Pakistan had said its airstrike had targeted the outlawed Pakistani Taliban, also known as Tehreek-e-Taliban Pakistan, or TTP. Afghanistan had said only civilians were killed.
The TTP militant group, which is separate but closely allied with Afghanistan’s ruling Taliban, operates inside Pakistan, where it has been blamed for hundreds of deaths in bombings and other attacks over the years.
Pakistan accuses Afghanistan’s Taliban government of providing a safe haven within Afghanistan for the TTP, an accusation that Afghanistan denies.
After Thursday’s Afghan attack, Pakistani Defense Minister Khawaja Mohammad Asif declared that “our patience has now run out. Now it is open war between us.”
In the ongoing fighting, each side claims to have killed hundreds of the other side’s forces — and both governments put their own casualties at drastically lower numbers.
Two Pakistani security officials said that Pakistani ground forces were still in control on Sunday of a key Afghan post and a 32-square-kilometer area in the southern Zhob sector near Kandahar province, after having seized it during fighting Friday. The captured post and surrounding area remain under Pakistani control, they added. The officials spoke on condition of anonymity, because they weren’t authorized to speak publicly.
In Kabul, the Afghan government rejected Pakistan’s claims. Deputy government spokesman Hamdullah Fitrat called the reports “baseless.”

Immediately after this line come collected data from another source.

(** X15.  Inside a line a step back is undone by a step forward: from a
    valid cursor that is not at the start of the first paragraph of its
    line, moving by -1 gives another cursor, and moving that one by +1
    gives the first cursor again. *)
Theorem _move_cursor_back_then_forward (self : TextField) (c : Cursor)
    (l : Line) (p : string) :
  0 <= line_index c ->
  nth_error (text self) (Z.to_nat (line_index c)) = Some l ->
  0 <= paragraph_index c ->
  nth_error (paragraphs l) (Z.to_nat (paragraph_index c)) = Some p ->
  0 <= char_index c <= len p ->
  0 < char_index c \/ 0 < paragraph_index c ->
  exists c1 : Cursor,
    TextField._move_cursor self c (-1) false = Ok c1
    /\ c1 <> c
    /\ TextField._move_cursor self c1 1 false = Ok c.
Proof.
  destruct c as [li pi ci]. cbn [line_index paragraph_index char_index].
  intros Hli Hl Hpi Hp Hci Hnotstart.
  pose proof (nth_error_llen _ _ _ Hpi Hp) as Hlt.
  destruct (Z.lt_ge_cases 0 ci) as [Hin | Hstart].
  - exists (mkCursor li pi (ci + -1)). split; [|split].
    + apply (step_inside self li pi ci l p Hli Hl Hpi Hp (-1)). lia.
    + intros E. injection E as E. lia.
    + rewrite (step_inside self li pi (ci + -1) l p Hli Hl Hpi Hp 1) by lia.
      do 2 f_equal. lia.
  - assert (Hprev : 0 < pi) by lia.
    destruct (nth_error_in_range (paragraphs l) (pi - 1)) as [q Hq]; [lia|].
    exists (mkCursor li (pi - 1) (len q)). split; [|split].
    + apply (step_to_previous_paragraph self li pi ci l p Hli Hl Hpi Hp q);
        [lia | lia | exact Hq].
    + intros E. injection E as E _. lia.
    + rewrite (step_to_next_paragraph self li (pi - 1) (len q) l q Hli Hl
                 ltac:(lia) Hq eq_refl)
        by (unfold Line.num_paragraphs; lia).
      f_equal. f_equal; lia.
Qed.

Lemma _move_cursor_back_then_forward_witness :
  let self := narrow_field [mkLine ["ab"; "c"]] (mkCursor 0 1 0) in
  exists c1 : Cursor,
    TextField._move_cursor self (mkCursor 0 1 0) (-1) false = Ok c1
    /\ c1 <> mkCursor 0 1 0
    /\ TextField._move_cursor self c1 1 false = Ok (mkCursor 0 1 0).
Proof.
  intros self.
  apply (_move_cursor_back_then_forward self (mkCursor 0 1 0)
           (mkLine ["ab"; "c"]) "c").
  - simpl; lia.
  - reflexivity.
  - simpl; lia.
  - reflexivity.
  - vm_compute. split; discriminate.
  - right. simpl. lia.
Defined.

(** ** The end of the document *)

Lemma last_cons_default {A : Type} (l : list A) :
  forall a d d' : A, last (a :: l) d = last (a :: l) d'.
Proof.
  induction l as [|b l IH]; intros a d d'; [reflexivity|].
  change (last (a :: b :: l) d) with (last (b :: l) d).
  change (last (a :: b :: l) d') with (last (b :: l) d').
  apply IH.
Qed.

Lemma nth_error_last {A : Type} (rest : list A) :
  forall x : A, nth_error (x :: rest) (List.length rest) = Some (last rest x).
Proof.
  induction rest as [|y rest IH]; intros x; [reflexivity|].
  simpl List.length. change (nth_error (x :: y :: rest) (S (List.length rest)))
    with (nth_error (y :: rest) (List.length rest)).
  rewrite IH. f_equal. destruct rest as [|a rest]; [reflexivity|].
  change (last (y :: a :: rest) x) with (last (a :: rest) x).
  apply last_cons_default.
Qed.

Afghan officials said that fighting had continued overnight and into Sunday in the border areas.
The police command spokesman for Nangarhar province, Said Tayyeb Hammad, said that anti-aircraft missiles were used from the provincial capital, Jalalabad, and surrounding areas on Pakistani fighter jets flying overhead Sunday morning.
Defense Ministry spokesman Enayatulah Khowarazmi said that Afghan forces had launched counterattacks with snipers across the border from Nangarhar, Paktia, Khost and Kandahar provinces overnight. He said that two Pakistani drones had been shot down and dozens of Pakistani soldiers had been killed.
Fitrat said that Pakistani drone attacks hit civilian homes in Nangarhar province late Saturday, killing a woman and a child, while mortar fire killed another civilian when it hit a home in Paktia province.
There was no immediate response to the claims from Pakistani officials.